Por Camila Torres Maldonado

Me cuesta concebir a la memoria como un sistema estático, localizable y racional; si bien el lenguaje y el mundo simbólico están implicados como una extensión cifrada del término, ésta se suele observar bajo el sesgo capacitista de grabar, almacenar y reproducir hechos que yacerían en el cerebro. Relegando, así, los recuerdos a un estado cuantificable y a un rol funcional. Muy por el contrario, prefiero abordar a la memoria desde un ángulo polisémico, y desde esta pluralidad, percibir su movimiento escurridizo.

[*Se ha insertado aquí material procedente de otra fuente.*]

Definition RenameDevice (nameOrFp newName : string) : M cstate unit :=
  let newName := trim_space newName in
  if newName =?s "" then throw (Errorf "new name is empty")
  else
    st <- store ;;
    match find_index (matches nameOrFp) (s_devices st) with
    | None => throw (Errorf ("no device matched " +:+ nameOrFp))
    | Some idx =>
        if existsb (λ p : nat * Device, negb (p.1 =? idx)%nat && (dev_Name p.2 =?s newName))
             (imap (λ i d, (i, d)) (s_devices st))
        then throw (Errorf ("another device is already named " +:+ newName))
        else
          match s_devices st !! idx with
          | None => panic
          | Some d =>
              let old := dev_Name d in
              if old =?s newName then ret ()
              else
                set_store (with_devices (rename_at idx newName (s_devices st)) st) ;;;
                r <- try saveDevicesLocked ;;
                match r with
                | inl _ => ret ()
                | inr e =>
                    st <- store ;;
                    set_store (with_devices (rename_at idx old (s_devices st)) st) ;;;
                    throw e
                end
          end
    end.

(** The pinned set: the last device of a fingerprint names it. *)
Definition TrustedFingerprints (st : Store) : gmap string string :=
  fold_left (λ m d, <[dev_Fingerprint d := dev_Name d]> m) (s_devices st) ∅.

Definition IsTrusted (st : Store) (fingerprint : string) : option string :=
  dev_Name <$> find_fp fingerprint (s_devices st).

Definition Lookup (st : Store) (nameOrFp : string) : option Device :=
  find (matches nameOrFp) (s_devices st).

Definition LastPeer (st : Store) : string := s_lastPeer st.

Definition SetLastPeer (fingerprint : string) : M cstate unit :=
  st <- store ;;
  if s_lastPeer st =?s fingerprint then ret ()
  else
    set_store (with_lastPeer fingerprint st) ;;;
    ignore saveDevicesLocked.

(** ** Identity *)

Definition Fingerprint (der : bytes) : string := hex_encode (sha256 der).
Definition store_Fingerprint (st : Store) : string := Fingerprint (s_certDER st).
Definition CertPEM (st : Store) : bytes := pem_encode cert_type (s_certDER st).

Fixpoint cert_from_pem (fuel : nat) (b : bytes) : bytes + error :=
  match fuel with
  | O => inr (Errorf "no CERTIFICATE block in PEM")
  | S f =>
      match pem_decode b with
      | None => inr (Errorf "no CERTIFICATE block in PEM")
      | Some (typ, der, rest) => if typ =?s cert_type then inl der else cert_from_pem f rest
      end
  end.
Definition CertDERFromPEM (b : bytes) : bytes + error := cert_from_pem (S (length b)) b.

Section identity.
(** crypto/tls and crypto/x509: the leaf of a key pair, or the parse error;
    and a fresh key and self-signed certificate. *)
Context (X509KeyPair : bytes → bytes → bytes + error).
Context (fresh : bytes * bytes).

Definition createIdentity : M cstate unit :=
  st <- store ;;
  let '(der, keyDER) := fresh in
  let crtPEM := pem_encode cert_type der in
  let keyPEM := pem_encode "PRIVATE KEY" keyDER in
  on_store_fs (write_file (certPath st) crtPEM) ;;;
  on_store_fs (write_file (keyPath st) keyPEM) ;;;
  of_res (X509KeyPair crtPEM keyPEM) ;;;
  set_store (mkStore (s_dir st) der (s_devices st) (s_lastPeer st)).

Definition loadOrCreateIdentity : M cstate unit :=
  st <- store ;;
  key <- try (on_store_fs (read_file (keyPath st))) ;;
  crt <- try (on_store_fs (read_file (certPath st))) ;;
  match key, crt with
  | inl keyPEM, inl crtPEM =>
      match X509KeyPair crtPEM keyPEM with
      | inl der => set_store (mkStore (s_dir st) der (s_devices st) (s_lastPeer st))
      | inr e => throw (Wrapf "parse identity" e)
      end
  | inr e, _ => if is_errno ENOENT e then createIdentity else throw e
  | inl _, inr _ => createIdentity
  end.

(** [os.MkdirAll] of a clean absolute path. *)
Fixpoint mkdir_all (current : string) (parts : list string) : M fs unit :=
  match parts with
  | [] => ret ()
  | p :: rest =>
      let current := path_join current p in
      r <- try (stat current) ;;
      match r with
      | inl NDir => ret ()
      | inl _ => throw (Errno ENOTDIR)
      | inr _ => mkdir current
      end ;;;
      mkdir_all current rest
  end.

Definition Open (dir : string) : M cstate unit :=
  r <- try (on_store_fs (mkdir_all "/" (List.filter (λ p, negb (p =?s "")) (split_on "/" dir)))) ;;
  match r with
  | inr e => throw (Wrapf "create config dir" e)
  | inl _ =>
      set_store (mkStore dir [] [] "") ;;;
      loadOrCreateIdentity ;;;
      loadDevices
  end.
End identity.

(** ** Saving: all or nothing *)

Lemma on_store_fs_inv {A} (m : M fs A) s r s' :
  on_store_fs m s = (r, s') →
  m (cs_fs s) = (r, cs_fs s') ∧ cs_store s' = cs_store s ∧ cs_now s' = cs_now s.
Proof. by intros (f & E & ->)%zoom_inv. Qed.

Lemma tmp_not_devices st : devicesPath st +:+ ".tmp" ≠ devicesPath st.
Proof. intros E%(f_equal String.length). rewrite length_strapp in E. simpl in E. lia. Qed.

(** What a save does, whatever fails: the store stays, and devices.json holds
    its old content or all of the new one. *)
Lemma saveDevicesLocked_spec s r s' :
  saveDevicesLocked s = (r, s') →
  cs_store s' = cs_store s ∧ cs_now s' = cs_now s ∧
  let p := devicesPath (cs_store s) in
  (r = Ok () → file_at (cs_fs s') p = Some (marshal_devices (cs_store s))) ∧
  (file_at (cs_fs s') p = file_at (cs_fs s) p ∨
   file_at (cs_fs s') p = Some (marshal_devices (cs_store s))).
Proof.
  unfold saveDevicesLocked. rewrite bind_Ok with (a := cs_store s) (s' := s) by done.
  cbv zeta. pose proof (tmp_not_devices (cs_store s)) as Hne.
  set (p := devicesPath (cs_store s)) in *. set (tmp := p +:+ ".tmp") in *.
  case_match; [intros [= <- <-]; split_and!; auto; done|].
  intros [([] & s1 & E1 & E2)|(r0 & E1 & Hr & ->)]%bind_inv.
  - apply on_store_fs_inv in E1 as (E1 & Hs1 & Hn1). apply on_store_fs_inv in E2 as (E2 & Hs2 & Hn2).
    rewrite Hs2, Hn2, Hs1, Hn1. split_and!; [done..| |].
    + intros ->. apply rename_Ok in E2 as (b & Hb & Hd & _); [|done].
      apply write_file_Ok in E1. congruence.
    + pose proof (write_file_touches (λ q, q = tmp) tmp _ eq_refl _ _ _ E1) as Hw.
      assert (file_at (cs_fs s1) p = file_at (cs_fs s) p) as Hp.
      { unfold file_at. by rewrite Hw. }
      destruct r as [[]| | | |];
        try (apply rename_failed in E2; [|done]; left; rewrite <-Hp; unfold file_at; by rewrite E2).
      right. apply rename_Ok in E2 as (b & Hb & Hd & _); [|done].
      apply write_file_Ok in E1. congruence.
  - apply on_store_fs_inv in E1 as (E1 & Hs1 & Hn1). rewrite Hs1, Hn1.
    pose proof (write_file_touches (λ q, q = tmp) tmp _ eq_refl _ _ _ E1) as Hw.
    split_and!; [done..|by destruct r0|]. left. unfold file_at. by rewrite Hw.
Qed.

(** ** The round trip through devices.json *)

Definition valid_Device (d : Device) : Device :=
  mkDevice (to_valid (dev_Name d)) (to_valid (dev_Fingerprint d)) (to_valid (dev_Addr d))
    (dev_PairedAt d) (to_valid (dev_FcmToken d)) (to_valid (dev_RNS d)).

Lemma wf_req_time k z : wf_members (req_time k z).
Proof. repeat constructor. Qed.
#[export] Hint Resolve wf_req_time : wire.

Lemma Device_json_wf d : json_wf (Device_json d).
Proof. unfold Device_json. constructor. wire_wf. Qed.

Lemma devicesFile_json_wf f : json_wf (devicesFile_json f).
Proof.
  unfold devicesFile_json. constructor. apply wf_app; [|apply wf_opt_str].
  constructor; [|constructor]. cbn. constructor. apply json_wf_map, Device_json_wf.
Qed.

(** The text of a time is ASCII, so it survives the encoding. *)
Lemma digit_low a : is_digit a = true → byteZ a < 128.
Proof. unfold is_digit. lia. Qed.
Lemma digits_low l : forallb is_digit l = true → Forall (λ a, byteZ a < 128) l.
Proof.
  intros H. rewrite forallb_forall in H. rewrite List.Forall_forall. intros a Ha. by apply digit_low, H.
Qed.

Lemma rfc3339_ascii z : to_valid_bytes (format_rfc3339 z) = format_rfc3339 z.
Proof.
  apply runes_ascii. unfold format_rfc3339. cbv zeta.
  destruct (civil_of_days _) as [[y m] d].
  assert (∀ c, byteZ c < 128 → Forall (λ a, byteZ a < 128) [c]) as Hc by (intros; by constructor).
  assert (∀ w n, Forall (λ a, byteZ a < 128) (digits_w w n)) as Hd
    by (intros; apply digits_low, digits_w_digit).
  assert (Forall (λ a, byteZ a < 128) (fraction (z mod nsec))) as Hf.
  { unfold fraction. pose proof (drop_zeros_digit _ (digits_w_digit 9 (z mod nsec))) as H.
    destruct (drop_zeros _); constructor; [done|by apply digits_low]. }
  repeat first [apply Forall_app; split; [by auto|] | apply Forall_cons_2; [done|]]. by constructor.
Qed.

Section time_segment.
Context {A : Type} (fs : list (string * field A)).
Lemma seg_req_time k z upd ms a :
  find_field fs (to_valid k) = Some (time_field upd) → year_ok z = true →
  decode_members fs (map norm_member (req_time k z) ++ ms) a = decode_members fs ms (upd z a).
Proof.
  intros H Hz. apply (decode_members_cons _ _ _ _ _ _ _ H). unfold time_field. cbn [norm].
  unfold to_valid. by rewrite !bs_str, rfc3339_ascii, rfc3339_roundtrip.
Qed.
End time_segment.

Ltac norm_device :=
  lazymatch goal with
  | |- decode_members _ _ ?h = _ =>
      let h' := eval cbv beta iota delta [
        set_dev_Name set_dev_Fingerprint set_dev_Addr set_dev_PairedAt set_dev_FcmToken
        set_dev_RNS dev_Name dev_Fingerprint dev_Addr dev_PairedAt dev_FcmToken dev_RNS] in h in
      change h with h'
  end.

Lemma Device_roundtrip d :
  year_ok (dev_PairedAt d) = true → Device_of_json (norm (Device_json d)) = Some (valid_Device d).
Proof.
  intros Hz. destruct d as [n f a p t r]. cbn in Hz.
  unfold Device_json, Device_of_json, decode_object. cbn [norm]. fold norm_member.
  rewrite decode_members_nil, !map_app. unfold zeroDevice.
  cbn [dev_Name dev_Fingerprint dev_Addr dev_PairedAt dev_FcmToken dev_RNS].
  do 3 (decode_step; norm_device).
  rewrite <-?app_assoc. erewrite seg_req_time; [|find_segment|done]. norm_device.
  do 2 (decode_step; norm_device). reflexivity.
Qed.

Lemma devices_roundtrip l :
  Forall (λ d, year_ok (dev_PairedAt d) = true) l →
  mapM Device_of_json (map norm (map Device_json l)) = Some (map valid_Device l).
Proof.
  induction 1 as [|d l Hd _ IH]; [done|]. cbn [map mapM]. rewrite Device_roundtrip by done.
  simpl. by rewrite IH.
Qed.

Lemma devicesFile_roundtrip f :
  Forall (λ d, year_ok (dev_PairedAt d) = true) (df_Devices f) →
  devicesFile_of_json (norm (devicesFile_json f)) =
  Some (mkDevicesFile (map valid_Device (df_Devices f)) (to_valid (df_LastPeer f))).
Proof.
  intros Hl. destruct f as [l p]. cbn in Hl.
  unfold devicesFile_json, devicesFile_of_json, decode_object. cbn [norm]. fold norm_member.
  rewrite decode_members_nil, map_app. cbn [df_Devices df_LastPeer].
  rewrite <-app_assoc. cbn [map app norm norm_member].
  erewrite decode_members_cons; [|find_segment|].
  2:{ unfold devices_of_json. rewrite devices_roundtrip by done. reflexivity. }
  unfold opt_str. destruct (String.eqb_spec p "") as [->|Hne]; [reflexivity|].
  cbn [map app norm norm_member].
  erewrite decode_members_cons; [|find_segment|reflexivity]. reflexivity.
Qed.
Lemma recv_loop_heard fuel : keeps heard (loop fuel).
Proof.
  unfold loop. induction fuel as [|fuel IH]; cbn [recv_loop]; [auto with keeps|]. cbv zeta.
  apply keeps_bind; [apply _|apply smute_heard; auto with keeps|]. intros [hdr|err]; [|auto with keeps].
  destruct (hdr_Type hdr =?s TypeSessionEnd).
  { apply keeps_bind; [apply _|auto with keeps|]. intros c. case_match; auto with keeps. }
  destruct (hdr_Type hdr =?s TypeProgress).
  { apply keeps_bind; [apply _|apply smute_heard; auto with keeps|auto]. }
  destruct (hdr_Type hdr =?s TypeResumeQuery).
  { apply keeps_bind; [apply _| |auto]. unfold recv_resume_query.
    apply keeps_bind; [apply _|apply ssame_heard|auto with keeps].
    case_match; [|auto with keeps]. case_match; [|auto with keeps].
    apply keeps_bind; [apply _|auto with keeps|]. intros []; auto with keeps. }
  destruct (hdr_Type hdr =?s TypeFileHeader); cbn [negb]; [|auto with keeps].
  case_match; [|auto with keeps]. apply keeps_bind; [apply _|auto with keeps|]. intros c.
  case_match; [auto with keeps|]. apply keeps_bind; [apply _| |auto].
  case_match; [unfold recv_directory|unfold recv_file].
  - apply keeps_bind; [apply _|apply smute_heard|intros []; auto with keeps].
    apply keeps_try, keeps_bind; [apply _|auto with keeps|]. intros e.
    apply keeps_bind; [apply _|case_match; auto with keeps|auto with keeps].
  - apply keeps_bind; [apply _|apply smute_heard|].
    + apply keeps_try, keeps_bind; [apply _| |].
      { intros ? ? ? Hs%slotFor_same. destruct Hs. split; [by apply same_mute|done]. }
      intros slot. apply keeps_bind; [apply _|case_match; auto with keeps|auto with keeps].
    + intros []; [|auto with keeps]. apply keeps_bind; [apply _|auto with keeps|]. intros _.
      auto with keeps.
Qed.
End loop.
#[local] Hint Resolve heard_preorder wouts_preorder outs_preorder WriteMessage_outs ReadHeader_outs : keeps.

(** ** The sender's run, entry by entry *)
Definition souts (w w' : sworld) : Prop := outs (sw_conn w) (sw_conn w').
#[export] Instance souts_preorder : PreOrder souts.
Proof. split; [intros w; red; reflexivity|]. intros w1 w2 w3 H1 H2. unfold souts in *. by etransitivity. Qed.
#[local] Hint Resolve souts_preorder : keeps.

Section sending.
Context (progress : bool).

Lemma s_conn_souts {A} (m : M conn A) : keeps outs m → keeps souts (s_conn m).
Proof. intros H. eapply keeps_zoom; [done|]. by intros s t Hw. Qed.
Lemma s_fs_souts {A} (m : M fs A) : keeps souts (s_fs m).
Proof. intros w r w' (f & _ & ->)%zoom_inv. red. reflexivity. Qed.
Lemma ctx_check_souts : keeps souts ctx_check.
Proof. intros w r w' E. unfold ctx_check in E. repeat case_match; simplify_eq; red; reflexivity. Qed.
Lemma say_souts line : keeps souts (say progress line).
Proof.
  unfold say. case_match; [|auto with keeps]. apply keeps_modify. intros w. red. reflexivity.
Qed.
#[local] Hint Resolve s_conn_souts s_fs_souts ctx_check_souts say_souts : keeps.
Lemma wrapping_souts {A} pre (m : M sworld A) : keeps souts m → keeps souts (wrapping pre m).
Proof. intros H. unfold wrapping. apply keeps_bind; [apply _|auto with keeps|]. intros []; auto with keeps. Qed.
Lemma send_chunks_souts fuel name i sent size rest :
  keeps souts (send_chunks progress fuel name i sent size rest).
Proof.
  revert sent rest. induction fuel as [|fuel IH]; intros sent rest; cbn [send_chunks]; [auto with keeps|].
  apply keeps_bind; [apply _|auto with keeps|]. intros _. case_match; [auto with keeps|]. cbv zeta.
  apply keeps_bind; [apply _|auto with keeps|]. intros _. apply keeps_bind; [apply _| |auto].
  unfold fileProgress, WriteControl. cbv zeta. auto 10 with keeps.
Qed.
#[local] Hint Resolve wrapping_souts send_chunks_souts : keeps.
Lemma send_entry_souts count i m path : keeps souts (send_entry progress count i m path).
Proof.
  unfold send_entry, sendOneFile, WriteControl.
  apply keeps_bind; [apply _|auto with keeps|]. intros _. apply keeps_bind; [apply _|auto with keeps|].
  intros _. apply keeps_bind; [apply _|auto with keeps|]. intros _.
  apply keeps_bind; [apply _|auto with keeps|]. intros offer. case_match; [auto with keeps|].
  apply keeps_bind; [apply _| |].
  - apply wrapping_souts. case_match; [auto with keeps|]. apply keeps_bind; [apply _|auto with keeps|].
    intros content. cbv zeta. auto 10 with keeps.
  - intros _. apply keeps_bind; [apply _|auto with keeps|]. intros a. case_match; auto with keeps.
Qed.
#[local] Hint Resolve send_entry_souts : keeps.

(** What is left of a session from entry [i] on. *)
Definition send_rest (count i : Z) (l : list (FileMeta * string)) (devName : string) : M sworld unit :=
  send_entries progress count i l ;;;
  s_conn (WriteControl end_header) ;;;
  ack <- s_conn ReadHeader ;;
  if negb (hdr_Type ack =?s TypeAck) || negb (hdr_OK ack) then
    throw (Errorf ("peer rejected session: " +:+ hdr_Error ack))
  else say progress ("sent " +:+ itoa count +:+ " file(s) to " +:+ devName).
Lemma chunk_write_script i buf :
  buf ≠ [] → inInt64 i → inInt64 (Z.of_nat (length buf)) →
  script sw_conn sending (s_conn (WriteMessage (chunk_header i (Z.of_nat (length buf))) (Some buf)))
    [Snd (frame (chunk_header i (Z.of_nat (length buf)))); Snd buf] (λ _, sending).
Proof.
  intros Hb Hi Hn. eapply s_conn_script; [|intros w a c Hw _; apply sending_off, Hw].
  pose proof (WriteMessage_script (chunk_header i (Z.of_nat (length buf))) buf (chunk_fits i _ Hi Hn) eq_refl) as Hw.
  unfold payload in Hw. rewrite decide_False in Hw by done. exact Hw.
Qed.

Lemma send_chunks_script f name i sent size rest :
  inInt64 i → 0 ≤ sent → sent + Z.of_nat (length rest) = size → size ≤ maxInt64 →
  (length rest < f)%nat →
  script sw_conn sending (send_chunks progress f name i sent size rest)
    (chunk_events f i sent size rest) (λ _, sending).
Proof.
  intros Hi. revert sent rest. induction f as [|f IH]; intros sent rest H0 Hs Hmax Hf; [lia|].
  destruct rest as [|x rest].
  { cbn [send_chunks chunk_events]. eapply (script_seq _ _ _ _ [] _ []); [apply ctx_script| |reflexivity].
    apply script_quiet. intros w Hw. by exists (), w. }
  cbn [send_chunks chunk_events]. cbv zeta. set (buf := take (Z.to_nat ChunkSize) (x :: rest)). set (more := drop (Z.to_nat ChunkSize) (x :: rest)).
  assert (0 < ChunkSize) as Hcs by done.
  assert (buf ++ more = x :: rest) as Hsplit by apply take_drop.
  assert (buf ≠ []) as Hne.
  { unfold buf. destruct (Z.to_nat ChunkSize) eqn:E; [lia|done]. }
  assert (0 < length buf)%nat as Hpos by (destruct buf; [done|cbn; lia]).
  assert (Z.of_nat (length buf) + Z.of_nat (length more) = Z.of_nat (length (x :: rest))) as Hlen
    by (rewrite <-Hsplit, length_app; lia).
  assert (∀ z, 0 ≤ z ≤ size → inInt64 z) as H64.
  { intros z Hz. unfold inInt64, minInt64, maxInt64 in *. lia. }
  clearbody buf more. rewrite (int64_id (sent + Z.of_nat (length buf))) by (apply H64; lia).
  eapply (script_seq _ _ _ _ []); [apply ctx_script| |reflexivity].
  eapply (script_seq _ _ sending _ [Snd (frame (chunk_header i (Z.of_nat (length buf)))); Snd buf]); [| |reflexivity].
  { apply chunk_write_script; [done|done|apply H64; lia]. }
  eapply (script_seq _ _ sending _ [Snd (frame (progress_header i (sent + Z.of_nat (length buf)) size))]); [| |reflexivity].
  { unfold fileProgress. cbv zeta. eapply (script_seq _ _ _ _ []); [apply say_script| |reflexivity].
    eapply script_conseq; [|done|].
    - apply (script_ignore _ _ _ _ (λ (_ : unit), sending)). apply s_control_script; [done|].
      apply progress_fits; [done|apply H64; lia..].
    - by intros u w [_ H]. }
  apply IH; lia.
Qed.

(** The file of an entry is where the sender looks for it. *)
Definition source (content : bytes) (path : string) : Prop := file_at disk path = Some content.

Lemma send_file_script i path m content :
  inInt64 i → regular m content → source content path →
  script sw_conn sending (sendOneFile progress i path m 0)
    ([Snd (frame (index_header TypeFileHeader i))] ++
     chunk_events (S (length content)) i 0 (fm_Size m) content ++
     [Snd (frame (index_header TypeFileEnd i))]) (λ _, sending).
Proof.
  intros Hi Hr Hsrc. unfold sendOneFile. rewrite (rg_dir _ _ Hr).
  eapply (script_bind_eq _ _ _ [] content sending); [| |reflexivity].
  { apply script_quiet. intros w [H1 H2]. exists content, w. split; [|done].
    unfold s_fs, zoom, read_file. rewrite H1. unfold source, file_at in Hsrc.
    destruct (fs_nodes disk !! path) as [[b| |]|]; simplify_eq. destruct w; cbn in *; by subst. }
  cbv zeta. change ((0 <? 0) && (0 <? fm_Size m)) with false. cbv iota.
  change (Z.to_nat 0) with 0%nat. rewrite drop_0.
  eapply script_seq; [apply s_control_script; [done|by apply index_fits; [vm_compute; lia|]]| |reflexivity].
  pose proof (rg_size _ _ Hr). pose proof (rg_int _ _ Hr).
  eapply script_seq; [apply send_chunks_script; [done|lia..]| |reflexivity].
  apply s_control_script; [done|]. by apply index_fits; [vm_compute; lia|].
Qed.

Aquella impredecible pesquisa a la que se aboca para cincelar un recuerdo, una imagen confusa y que lejos de permanecer exacta, se reactualiza con cada vacío que se esclarece; con cada zona renuente que cede; con cada fractura que es percibida nadando en un torrente de sensaciones. 

Comienzo mencionando esto, no de manera azarosa, sino porque precisamente el cuerpo como vehículo de coyunturas memoriales, de olvidos y de reactualizaciones es uno de los asuntos que Kathy Serrano, en su primera novela, desentraña y desencaja. La escritora peruano-venezolana en El dolor de la sangre, libro publicado en el año 2022 y reeditado por editorial Los Perros Románticos en el 2023, da cuenta de una prosa desbordante que en la simplicidad del lenguaje logra punzar, y cuya riqueza radica en la exploración sensorial, onírica y erótica que es justamente el rostro invisible de un muro de concreto inquebrantable: la violencia patriarcal. Serrano revela el saturado estado de inercia en el que se mantiene el machismo en el seno del núcleo familiar, y sus páginas son eso, un reclamo de voz y reparación. 

En la novela asistimos al olvido en el que se encuentra Martha, la protagonista, quien en plena adolescencia se aleja de su lugar de origen; migrando primero de ciudad y luego de país. Así, va edificando, como si de un palimpsesto de sí misma se tratase, una identidad en apariencia libre e independiente, pero que circula abigarrada lejos de la arena blanca de Venezuela y cercana a las aguas frías de Perú. Y es desde este lugar de transmutación, que se ve forzada a volver después de quince años; retornar a su país, regresar “al espacio de la memoria insegura”.

Aquella vuelta a la casa de infancia, al origen de sus tribulaciones, generan una serie de desacomodos emocionales y físicos en Martha. Esto es central, porque Serrano arremete contra el manoseado deber ser, contra lo establecido, contra la culpa. Desde una relación filial profundamente dañada, refleja la quimera del afecto y los cimientos de la vulneración que se hallan, muchas veces, al costado de la edulcoración del concepto de familia.

Martha, de manera rizomática, crece como un tubérculo que se alimenta del olvido, y aunque construye una vida en las antípodas del acento de su país y de los rostros familiares, es perseguida continuamente por estos fantasmas que se le aparecen como un eco e interfieren en su cotidianeidad: “El rostro de Rodrigo viene a su mente. La madre viene junto a Carla y Marisol. Una, otra vuelta, y logra expulsar sus imágenes. La serpiente en su espalda parece tener vida. Bruscamente se detiene. Ha sentido una mirada. Se ha sentido observada, pero no hay nadie”. A través del horror cotidiano, la prosa de Serrano se vierte hacia los recuerdos que se activan en el presente y que se van armando como un puzle imposible, cuyas piezas se encuentran perdidas, cargadas de traumas. 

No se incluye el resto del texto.